10 : miroir, miroir
Était-il vraiment possible de détester Harry Potter encore plus qu'à l'heure actuelle ? Drago pensait que plus ce garçon existait plus il l'insupportait et pourtant il n'avait jamais autant haï quelqu'un. Cette fois-ci, le garçon à la cicatrice avait trouvé le moyen de faire parler de lui dès la première heure de cours en se rendant à l'école dans un engin moldu volant -car le train devait être un moyen de transport trop peu tape-à-l'oeil pour lui.-
Lui et Weasley n'avaient même pas été renvoyés...
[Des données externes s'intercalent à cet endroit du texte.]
(* ===== verification/AttentionExact.v ===== *)
(** Exact arithmetic: the laws under which the online softmax, which rescales its sums
    whenever the maximum rises, is the softmax in two passes. *)
From S2P Require Import Prelude.
From S2P Require Import PagedAttention.
From S2P Require Import AttentionLoops.
From S2P Require Import AttentionFused.

(** The laws, on the finite values; [f_neg_inf] is below them all and only the maximum
    and its differences reach it. *)
Class ExactArithmetic (F : Type) `{FloatOps F} (finite positive : F → Prop) := {
  ex_zero : finite f_zero;
  ex_add x y : finite x → finite y → finite (f_add x y);
  ex_sub x y : finite x → finite y → finite (f_sub x y);
  ex_mul x y : finite x → finite y → finite (f_mul x y);
  ex_positive x : positive x → finite x;
  ex_exp x : finite x → positive (f_exp x);
  ex_pos_add x y : positive x → positive y → positive (f_add x y);
  ex_pos_nonzero x : positive x → f_eqb x f_zero = false;
  ex_zero_eqb : f_eqb f_zero f_zero = true;
  ex_eqb x y : finite x → finite y → f_eqb x y = true → x = y;
  ex_add_zero x : finite x → f_add f_zero x = x;
  ex_mul_zero x : finite x → f_mul f_zero x = f_zero;
  ex_mul_one x : finite x → f_mul x f_one = x;
  ex_mul_comm x y : finite x → finite y → f_mul x y = f_mul y x;
  ex_mul_assoc x y z : finite x → finite y → finite z →
    f_mul x (f_mul y z) = f_mul (f_mul x y) z;
  ex_distr x y z : finite x → finite y → finite z →
    f_mul (f_add x y) z = f_add (f_mul x z) (f_mul y z);
  ex_exp_sub x y z : finite x → finite y → finite z →
    f_mul (f_exp (f_sub x y)) (f_exp (f_sub y z)) = f_exp (f_sub x z);
  ex_exp_self x : finite x → f_exp (f_sub x x) = f_one;
  ex_bottom x : finite x → f_ltb f_neg_inf x = true;
  ex_exp_bottom x : finite x → f_exp (f_sub f_neg_inf x) = f_zero;
  ex_div x y : finite x → positive y → f_div x y = f_mul x (f_div f_one y)
}.

Create HintDb exact.

Section Exact.
Context {F : Type} `{FloatOps F} {finite positive : F → Prop}.
Context {Hex : ExactArithmetic F finite positive}.
#[local] Hint Extern 1 (finite _) =>
  first [eassumption | apply ex_zero | apply ex_add | apply ex_sub | apply ex_mul
        | apply ex_positive, ex_exp] : exact.
#[local] Hint Extern 1 (positive _) => first [eassumption | apply ex_exp] : exact.

Lemma max_finite x y : finite x → finite y → finite (f_max x y).
Proof. intros. unfold f_max. by destruct (f_ltb x y). Qed.

Lemma max_bottom x : finite x → f_max f_neg_inf x = x.
Proof. intros Hx. unfold f_max. by rewrite ex_bottom. Qed.

Lemma maximum_snoc ss s : maximum (ss ++ [s]) = f_max (maximum ss) s.
Proof. unfold maximum. by rewrite foldl_app. Qed.

Lemma maximum_finite ss : ss ≠ [] → Forall finite ss → finite (maximum ss).
Proof.
  induction ss as [|s ss IH] using rev_ind; [done|]. intros _ [Hs Hf]%Forall_app.
  apply Forall_inv in Hf. rewrite maximum_snoc.
  destruct (decide (ss = [])) as [->|Hn].
  - unfold maximum. simpl. by rewrite max_bottom.
  - apply max_finite; auto.
Qed.

Lemma dot_finite xs ys : Forall finite xs → Forall finite ys → finite (dot xs ys).
Proof.
  intros Hx Hy. unfold dot.
  assert (∀ d, finite d → finite (foldl (λ d x, f_add d (f_mul (fst x) (snd x))) d (zip xs ys)))
    as Hg; [|apply Hg, ex_zero].
  revert ys Hy. induction Hx as [|x xs Hx _ IH]; intros ys Hy d Hd; [done|].
  destruct Hy as [|y ys Hy Hys]; [done|]. simpl. apply IH; auto with exact.
Qed.

Lemma axpy_finite w acc v :
  finite w → Forall finite acc → Forall finite v → Forall finite (axpy w acc v).
Proof.
  intros Hw Ha. revert v. induction Ha as [|x acc Hx _ IH]; intros v Hv; [by constructor|].
  destruct Hv as [|y v Hy Hv]; [by constructor|].
  unfold axpy. simpl. constructor; [auto with exact|by apply IH].
Qed.

(** A softmax state all of whose numbers are finite. *)
Definition sound (x : F * list F) : Prop := finite (fst x) ∧ Forall finite (snd x).

Lemma weigh_sound m x s v :
  finite m → sound x → finite s → Forall finite v → sound (weigh m x (s, v)).
Proof.
  intros Hm [Hd Ha] Hs Hv. split; simpl; [auto with exact|].
  apply axpy_finite; auto with exact.
Qed.

Lemma zip_finite ss (vs : list (list F)) :
  Forall finite ss → Forall (Forall finite) vs →
  Forall (λ y, finite (fst y) ∧ Forall finite (snd y)) (zip ss vs).
Proof.
  intros Hs. revert vs. induction Hs as [|s ss Hs _ IH]; intros vs Hv; [constructor|].
  destruct Hv; constructor; auto.
Qed.

Lemma weighs_sound m x l :
  finite m → sound x → Forall (λ y, finite (fst y) ∧ Forall finite (snd y)) l →
  sound (foldl (weigh m) x l).
Proof.
  intros Hm Hx Hl. revert x Hx. induction Hl as [|[s v] l [Hs Hv] _ IH]; intros x Hx; [done|].
  simpl. apply IH. by apply weigh_sound.
Qed.

Lemma weighs_positive m l x :
  finite m → l ≠ [] → (finite (fst x) ∧ (fst x = f_zero ∨ positive (fst x))) →
  Forall (λ y, finite (fst y) ∧ Forall finite (snd y)) l →
  positive (fst (foldl (weigh m) x l)).
Proof.
  intros Hm Hn Hx Hl. revert x Hx.
  induction Hl as [|[s v] l [Hs Hv] Hl IH]; intros x [Hf Hx]; [done|].
  assert (positive (f_add (fst x) (f_exp (f_sub s m)))) as Hp.
  { destruct Hx as [->|Hx].
    - rewrite ex_add_zero by auto with exact. auto with exact.
    - apply ex_pos_add; auto with exact. }
  simpl. destruct (decide (l = [])) as [->|Hne]; [done|].
  apply IH; [done|]. simpl. auto with exact.
Qed.

(** Scaling a state from one maximum to another. *)
Definition scaled (r : F) (x : F * list F) : F * list F :=
  (f_mul (fst x) r, (λ y, f_mul y r) <$> snd x).

Lemma weigh_scaled m m' x s v :
  finite m → finite m' → sound x → finite s → Forall finite v →
  weigh m' (scaled (f_exp (f_sub m m')) x) (s, v) =
    scaled (f_exp (f_sub m m')) (weigh m x (s, v)).
Proof.
  intros Hm Hm' [Hd Ha] Hs Hv. set (r := f_exp (f_sub m m')).
  assert (finite r) as Hr by (unfold r; auto with exact).
  assert (finite (f_exp (f_sub s m))) as He by auto with exact.
  assert (f_mul (f_exp (f_sub s m)) r = f_exp (f_sub s m')) as Hw by (by apply ex_exp_sub).
  unfold weigh, scaled. cbn [fst snd]. f_equal.
  - by rewrite ex_distr, Hw by done.
  - unfold axpy. destruct x as [d acc]. simpl in *. clear Hd.
    revert v Hv. induction Ha as [|x acc Hx _ IH]; intros v Hv; [done|].
    destruct Hv as [|y v Hy Hv]; [done|]. simpl. f_equal; [|by apply IH].
    rewrite ex_distr by auto with exact. f_equal. rewrite <-Hw.
    rewrite <-!ex_mul_assoc by done. f_equal. by apply ex_mul_comm.
Qed.

Lemma weighs_scaled m m' l x :
  finite m → finite m' → sound x → Forall (λ y, finite (fst y) ∧ Forall finite (snd y)) l →
  foldl (weigh m') (scaled (f_exp (f_sub m m')) x) l =
    scaled (f_exp (f_sub m m')) (foldl (weigh m) x l).
Proof.
  intros Hm Hm' Hx Hl. revert x Hx. induction Hl as [|[s v] l [Hs Hv] _ IH]; intros x Hx; [done|].
  simpl. rewrite weigh_scaled by done. apply IH. by apply weigh_sound.
Qed.

Lemma start_sound dim : sound (f_zero, replicate dim f_zero).
Proof. split; simpl; [auto with exact|]. apply Forall_replicate. auto with exact. Qed.

Lemma start_scaled r dim :
  finite r → scaled r (f_zero, replicate dim f_zero) = (f_zero, replicate dim f_zero).
Proof. intros Hr. unfold scaled. simpl. by rewrite fmap_replicate, ex_mul_zero. Qed.

Lemma weighted_sound ss vs dim :
  ss ≠ [] → Forall finite ss → Forall (Forall finite) vs → sound (weighted ss vs dim).
Proof.
  intros Hn Hs Hv. apply weighs_sound; [by apply maximum_finite|apply start_sound|].
  by apply zip_finite.
Qed.

Lemma weighted_positive ss vs dim :
  length ss = length vs → ss ≠ [] → Forall finite ss → Forall (Forall finite) vs →
  positive (fst (weighted ss vs dim)).
Proof.
  intros Hl Hn Hs Hv. apply weighs_positive; [by apply maximum_finite| | |by apply zip_finite].
  - destruct ss, vs; done.
  - simpl. auto with exact.
Qed.

(** One more token, for the two-pass softmax. *)
Lemma weighted_snoc ss vs dim s v :
  length ss = length vs → ss ≠ [] → Forall finite ss → Forall (Forall finite) vs →
  finite s → Forall finite v →
  weighted (ss ++ [s]) (vs ++ [v]) dim =
    weigh (f_max (maximum ss) s)
      (scaled (f_exp (f_sub (maximum ss) (f_max (maximum ss) s))) (weighted ss vs dim)) (s, v).
Proof.
  intros Hl Hn Hss Hvs Hs Hv. pose proof (maximum_finite ss Hn Hss) as Hm.
  pose proof (max_finite _ _ Hm Hs) as Hm'. unfold weighted.
  rewrite maximum_snoc, zip_with_app, foldl_app by done. simpl. f_equal.
  rewrite <-(weighs_scaled (maximum ss)), start_scaled; auto using start_sound, zip_finite with exact.
Qed.

(** The online softmax is the softmax. *)
Lemma online_run_exact ss vs dim :
  length ss = length vs → Forall finite ss → Forall (Forall finite) vs →
  online_run ss vs dim = (maximum ss, fst (weighted ss vs dim), snd (weighted ss vs dim)).
Proof.
  revert vs. induction ss as [|s ss IH] using rev_ind; intros vs Hl Hss Hvs.
  { by destruct vs. }
  destruct vs as [|v vs _] using rev_ind; [rewrite length_app in Hl; simpl in Hl; lia|].
  rewrite !length_app in Hl. simpl in Hl. assert (length ss = length vs) as Hl' by lia.
  apply Forall_app in Hss as [Hss Hs%Forall_inv].
  apply Forall_app in Hvs as [Hvs Hv%Forall_inv].
  unfold online_run. rewrite zip_with_app, foldl_app by done. fold (online_run ss vs dim).
  rewrite IH by done. clear IH. cbn [foldl zip_with fst snd]. rewrite maximum_snoc.
  destruct (decide (ss = [])) as [->|Hn].
  - destruct vs; [|done]. unfold weighted, maximum. simpl. unfold online_one.
    rewrite !max_bottom, ex_exp_bottom by done.
    rewrite ex_zero_eqb, andb_false_r. unfold weigh. simpl. rewrite ex_mul_zero; auto with exact.
  - rewrite weighted_snoc by done.
    pose proof (maximum_finite ss Hn Hss) as Hm.
    destruct (weighted_sound ss vs dim Hn Hss Hvs) as [Hd Ha].
    pose proof (weighted_positive ss vs dim Hl' Hn Hss Hvs) as Hp.
    unfold online_one. rewrite (ex_pos_nonzero _ Hp), andb_true_r.
    destruct (f_eqb (maximum ss) (f_max (maximum ss) s)) eqn:He; cbn [negb].
    + apply ex_eqb in He; [|done|by apply max_finite].
      unfold weigh, scaled. cbn [fst snd]. rewrite <-He, ex_exp_self by done.
      f_equal. f_equal. rewrite <-(list_fmap_id (snd (weighted ss vs dim))) at 1.
      apply list_fmap_ext. intros i x Hx. symmetry. apply ex_mul_one.
      exact (Forall_lookup_1 _ _ _ _ Ha Hx).
    + done.
Qed.
End Exact.
(* ===== verification/PagedSteps.v ===== *)
(** The operations of the paged replay keep its invariant: touching, growing, forking,
    publishing, completing steps, and the scheduler's calls in between. *)
From coqutil Require Import Datatypes.RecordSetters.
From S2P Require Import Prelude.
From S2P Require Import Block.
From S2P Require Import SwapBackend.
From S2P Require Import BlockTable.
From S2P Require Import MemoryAllocator.
From S2P Require Import AllocatorSpec.
From S2P Require Import AllocatorProps.
From S2P Require Import KVCacheManager.
From S2P Require Import CacheInvariant.
From S2P Require Import CacheLemmas.
From S2P Require Import CacheLifecycle.
From S2P Require Import CacheGrowth.
From S2P Require Import CacheSwap.
From S2P Require Import CacheRelease.
From S2P Require Import Scheduler.
From S2P Require Import SchedulerPlan.
From S2P Require Import SchedulerInvariant.
From S2P Require Import SchedulerAdmission.
From S2P Require Import SchedulerPreemption.
From S2P Require Import SchedulerLoops.
From S2P Require Import SchedulerSteps.
From S2P Require Import SchedulerKeys.
From S2P Require Import TraceReplay.
From S2P Require Import CacheClient.
From S2P Require Import PagedReplay.
From S2P Require Import PagedInvariant.
Import TriangleBracketNotations.
#[local] Open Scope record_set.

Section Steps.
Context (trace : Trace) (config : ReplayConfig) (taken : Z) (Hok : replay_ok trace config).

Abbreviation tpb := (cfg_tokens_per_block config).
Abbreviation replay_wf := (replay_wf trace config taken).
Abbreviation block_limit := (block_limit trace config).
Abbreviation cache_limit := (cache_limit trace config).

(** ** Room for the scheduler *)

Lemma follows_prompt r p :
  request p ∈ requests trace → follows config r p →
  0 < prompt_tokens r ∧ prompt_tokens r + tpb < W32 ∧
  blocks_needed (prompt_tokens r) tpb <= block_limit.
Proof.
  intros Hin Hf. pose proof (proj1 (Forall_forall _ _) (ok_requests _ _ Hok) _ Hin) as [Hp Hs Hg _ _].
  pose proof (ok_tpb _ _ Hok). rewrite (f_prompt _ _ _ Hf). split_and!; [done..|].
  etransitivity; [|by apply block_limit_elem]. unfold blocks_needed, entry_blocks.
  replace (tr_prompt_tokens (request p) + tpb - 1)
    with (tr_prompt_tokens (request p) - 1 + 1 * tpb) by lia.
  rewrite Z.div_add by lia. apply Z.add_le_mono_r, Z.div_le_mono; lia.
Qed.

Lemma queued_prompt v s r :
  replay_wf v s → r ∈ queued s →
  0 < prompt_tokens r ∧ prompt_tokens r + tpb < W32 ∧
  admission_blocks (cache s) r <= block_limit.
Proof.
  intros Hwf Hr. destruct (queued_progress _ _ _ _ _ _ Hwf Hr) as (i & p & Hi & Hf).
  destruct (follows_prompt r p) as (? & ? & ?); [by eapply progress_known|done|].
  destruct (p_pool _ _ _ _ _ Hwf) as [_ Ht Hc]. unfold admission_blocks. rewrite Ht, Hc. lia.
Qed.

Lemma queued_pending s r : r ∈ pending_ (scheduler s) → r ∈ queued s.
Proof. intros. apply elem_of_app. by left. Qed.
Lemma queued_active s r : r ∈ active_ (scheduler s) → r ∈ queued s.
Proof. intros. apply elem_of_app. right. apply elem_of_app. by left. Qed.
Lemma queued_preempted s r : r ∈ preempted_ (scheduler s) → r ∈ queued s.
Proof. intros. apply elem_of_app. right. apply elem_of_app. by right. Qed.

Lemma zsum_bound {A} (f : A → Z) c l :
  (∀ x, x ∈ l → f x <= c) → zsum f l <= c * Z.of_nat (length l).
Proof.
  induction l as [|x l IH]; intros Hl; [simpl; lia|]. cbn [zsum length].
  pose proof (Hl x (list_elem_of_here _ _)). specialize (IH (λ y Hy, Hl y (list_elem_of_further _ _ _ Hy))).
  lia.
Qed.

Lemma queue_lengths v s :
  replay_wf v s →
  Z.of_nat (length (pending_ (scheduler s))) + Z.of_nat (length (active_ (scheduler s)))
    + Z.of_nat (length (preempted_ (scheduler s))) <= Z.of_nat (length (requests trace)).
Proof.
  intros Hwf. pose proof (queued_length _ _ _ _ _ Hwf) as Hl. unfold queued in Hl.
  rewrite !length_app in Hl. lia.
Qed.

(** Lifetime blocks of the active requests. *)
Lemma held_bound v s :
  replay_wf v s →
  0 <= lifetime_held_ (scheduler s) <=
    Z.of_nat (length (requests trace)) * cfg_max_blocks config.
Proof.
  intros Hwf. rewrite (q_held _ (s_queues _ (p_sched _ _ _ _ _ Hwf))).
  pose proof (queue_lengths _ _ Hwf). pose proof (ok_blocks _ _ Hok).
  assert (∀ r, r ∈ active_ (scheduler s) → 0 <= lifetime_blocks r <= cfg_max_blocks config) as Hl.
  { intros r Hr%queued_active. destruct (queued_progress _ _ _ _ _ _ Hwf Hr) as (i & p & _ & Hf). apply Hf. }
  split; [apply zsum_nonneg; intros; by apply Hl|].
  etransitivity; [apply (zsum_bound _ (cfg_max_blocks config)); intros; by apply Hl|nia].
Qed.
(** A touch past the shared blocks, or of the only sequence of a request. *)
Lemma touch_calm v s i p sid pos :
  replay_wf v s → calm s → progress s !! i = Some p → sid ∈ sequences p → 0 <= pos →
  Z.of_nat (spine (tr_request_id (request p))) <= pos / tpb ∨
    lone (cache s) sid (tr_request_id (request p)) →
  runs (touch config s sid pos) (λ s', replay_wf v s' ∧ quiet s s' ∧ calm s').
Proof.
  intros Hwf Hcalm Hi Hsid Hpos Hout. pose proof (replay_mgr _ _ _ _ _ Hwf) as Hm.
  pose proof (touch_wf trace config n Hok v s sid pos Hwf Hpos) as Hrun. unfold touch in *.
  destruct (touch_position _ _ _ _ _) as [[metrics m']|] eqn:Ht; [|done]. simpl in *.
  destruct Hrun as [Hwf' Hq]. split_and!; [done..|].
  pose proof (touch_carries (cache s) sid pos tpb (replay_metrics s) Hm Hpos) as Hc.
  rewrite Ht in Hc. destruct Hc as (_ & _ & _ & _ & Htags); [pose proof (ok_tpb _ _ Hok); lia|].
  destruct (laid_touch spine reach (cache s) sid pos tpb (replay_metrics s) metrics m' Hm
    (calm_laid _ Hcalm) Hpos) as [Hl Hpre]; [|exact Ht|].
  { intros st Hs. destruct (calm_present _ Hcalm i p sid Hi Hsid) as (st' & Hs' & Hid).
    assert (st' = st) as -> by congruence. rewrite Hid.
    by rewrite (pool_tpb _ _ (p_pool _ _ _ _ _ Hwf)). }
  eapply calm_cache; [exact Hcalm|exact Hl| |done..]. eapply present_tags, Hcalm. exact Htags.
Qed.

(** Loops of such calls. *)
Lemma calm_loop {A} v (f : Replay → A → option Replay) l s :
  replay_wf v s → calm s →
  (∀ s1 x, x ∈ l → replay_wf v s1 → calm s1 → quiet s s1 →
     runs (f s1 x) (λ s', replay_wf v s' ∧ quiet s1 s' ∧ calm s')) →
  runs (foldM f s l) (λ s', replay_wf v s' ∧ quiet s s' ∧ calm s').
Proof.
  intros Hwf Hcalm Hf. apply (runs_foldM f (λ _ s', replay_wf v s' ∧ quiet s s' ∧ calm s')); [done|].
  intros don x rest s1 -> (Hwf1 & Hq1 & Hcalm1).
  eapply runs_mono; [apply Hf; [rewrite !elem_of_app; right; left|done..]|].
  intros s2 (? & Hq2 & ?). split_and!; [done|by eapply quiet_trans|done].
Qed.
(** ** After the plan *)

(** Only counters the invariant does not see. *)
Record accounts (s s' : Replay) : Prop := {
  acc_scheduler : scheduler s' = scheduler s;
  acc_progress : progress s' = progress s;
  acc_parked : preempted_ids s' = preempted_ids s;
  acc_completed : completed_requests s' = completed_requests s;
  acc_preemptions : preemptions (replay_metrics s') = preemptions (replay_metrics s)
}.

Lemma accounts_refl s : accounts s s.
Proof. done. Qed.
Lemma accounts_trans s1 s2 s3 : accounts s1 s2 → accounts s2 s3 → accounts s1 s3.
Proof. intros [] []. split; congruence. Qed.
Lemma accounts_calm s s' : accounts s s' → calm s → calm s'.
Proof. intros []. by apply calm_core. Qed.
Lemma accounts_todo s s' : accounts s s' → todo s' = todo s.
Proof. intros [_ H _ _ _]. unfold todo. by rewrite H. Qed.

Lemma accounts_loop {A} (f : Replay → A → option Replay) l s s' :
  (∀ s x s', f s x = Some s' → calm s → accounts s s') →
  foldM f s l = Some s' → calm s → accounts s s'.
Proof.
  intros Hf. revert s. induction l as [|x l IH]; intros s; simpl; [by intros [= ->]|].
  intros (s1 & Hs & Hl)%bind_Some Hcalm. pose proof (Hf _ _ _ Hs Hcalm) as Hacc.
  eapply accounts_trans; [exact Hacc|]. apply IH; [done|]. by eapply accounts_calm.
Qed.

(** Nothing is parked, so nothing is counted as preempted and nothing resumed. *)
Lemma note_preemption_calm v s id s' :
  replay_wf v s → note_preemption trace s id = Some s' → calm s → accounts s s'.
Proof.
  intros Hwf (b & _ & Hr)%bind_Some Hcalm. destruct b; [by injection Hr as <-|].
  destruct (preemption_info _ _) as [info|] eqn:Hinfo.
  - exfalso. assert (is_Some (preemption_info_ (scheduler s) !! id)) as Hin by by eexists.
    apply (q_info _ (s_queues _ (p_sched _ _ _ _ _ Hwf))) in Hin.
    rewrite (calm_preempted _ _ _ Hcalm) in Hin. by apply not_elem_of_nil in Hin.
  - injection Hr as <-. split; try done.
    change (preempted_ids s ∖ {[id]} = preempted_ids s). rewrite (calm_parked _ _ _ Hcalm).
    apply leibniz_equiv. intros x. rewrite elem_of_difference. split; [by intros [? _]|].
    by intros ?%not_elem_of_empty.
Qed.

Lemma resume_one_calm s id s' : resume_one s id = Some s' → calm s → accounts s s'.
Proof.
  unfold resume_one. intros Hr Hcalm. rewrite (calm_parked _ _ _ Hcalm), decide_False in Hr by (apply not_elem_of_empty).
  by injection Hr as <-.
Qed.

Lemma note_live_calm s id s' : note_live trace config s id = Some s' → calm s → accounts s s'.
Proof.
  intros ([i p] & _ & Hr)%bind_Some Hcalm. case_decide; [by injection Hr as <-|].
  eapply accounts_loop; [|exact Hr|done]. clear. intros s sid s'. unfold note_sequence.
  intros (k & _ & [= <-])%bind_Some _. by destruct (_ <? _).
Qed.

Lemma account_step_calm plan s s' :
  account_step trace config plan s = Some s' → calm s → accounts s s'.
Proof.
  unfold account_step. intros Hr Hcalm.
  match type of Hr with foldM _ ?x _ = _ => assert (accounts s x) as Hacc; [|set (s1 := x) in *] end.
  { split; try done. simpl. by destruct (_ && _). }
  eapply accounts_trans; [exact Hacc|]. eapply accounts_loop; [|exact Hr|by eapply accounts_calm].
  apply note_live_calm.
Qed.
(** ** Scheduling *)

Lemma plain_carried total : carried total plain.
Proof. by split_and!. Qed.

(** What admission leaves of the cache. *)
Definition admitted_cache (prog : list RequestProgress) (m : KVCacheManager HostSwapBackend) : Prop :=
  laid spine reach m ∧ count_of m = 1 ∧ tpb_of m = tpb ∧ present prog m.
Definition export_churn_scenario : option (string + list npy_file) :=
  let s := churn_scenario in
  let shape := scenario_shape s in
  let layout := mkKVBlockLayout shape in
  let '(kPoolBlocks, kMaxBlocksPerSeq, kVictimSalt) := (10, 3, 7) in
  let '(kVictim, kParent, kChild, kRecycled) := (100, 1, 2, 3) in
  a ⇐ soil_frames (MemoryAllocator_new aligned_alloc (scenario_config s kPoolBlocks)) kPoolBlocks;
  let m := KVCacheManager_new a in
  m ⇐ create_one m kParent "create parent failed";
  m ⇐ reserve_one m kParent 10 "reserve parent failed";
  m ⇐ fill_sequence shape layout kParent 0 10 m;
  let '(forked, m) := fork_sequence m kParent (metadata_of kChild) in
  _ ⇐ require forked "fork_sequence failed";
  m ⇐ fill_sequence shape layout kChild 1 10 m;
  m ⇐ create_one m kVictim "create victim failed";
  m ⇐ reserve_one m kVictim 10 "reserve victim failed";
  m ⇐ fill_sequence shape layout kVictim kVictimSalt 10 m;
  victim_frames ⇐ mapped_frames m kVictim;
  let m := release_sequence m kVictim in
  m ⇐ create_one m kRecycled "create recycled failed";
  m ⇐ reserve_one m kRecycled 6 "reserve recycled failed";
  m ⇐ fill_sequence shape layout kRecycled 2 6 m;
  parent_frames ⇐ mapped_frames m kParent;
  child_frames ⇐ mapped_frames m kChild;
  recycled_frames ⇐ mapped_frames m kRecycled;
  _ ⇐ foldT (λ _ frame, require (negb (bool_decide (frame ∈ parent_frames)))
        "child still shares a frame with its parent: copy-on-write did not happen") ()
        child_frames;
  _ ⇐ require (existsb (λ frame, bool_decide (frame ∈ victim_frames)) recycled_frames)
        "recycled sequence drew only fresh frames: the fixture is not testing reuse";
  _ ⇐ require (negb (6 mod sc_tokens_per_block s =? 0))
        "recycled sequence must end mid-block to leave a stale tail exposed";
  write_fixture s shape layout m [kParent; kChild; kRecycled] kPoolBlocks kMaxBlocksPerSeq.
End Exporter.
Mais Drago devait s'avouer qu'en réalité il trouverait la vie bien fade s'il n'avait pas quelqu'un à détester. Harry Potter lui manquerait peut-être s'il était renvoyé, en fin de compte. Et puis, si le Directeur l'avait fait, les élèves ou autres professeur∙es se seraient chargé∙es de le faire rester. On ne renvoie pas un sauveur du monde sorcier avec quelques mots, son souvenir reste pour toujours gravé dans les têtes et dans les coeurs.
Drago avait ressentit une curieuse complicité avec Potter pendant une fraction de seconde dans la librairie, certes, mais elle avait été écrasée par tout ce qui avait suivi. Ils l'avaient même tout les deux oubliée, du moins en apparence, car ils se regardaient de nouveau comme avant.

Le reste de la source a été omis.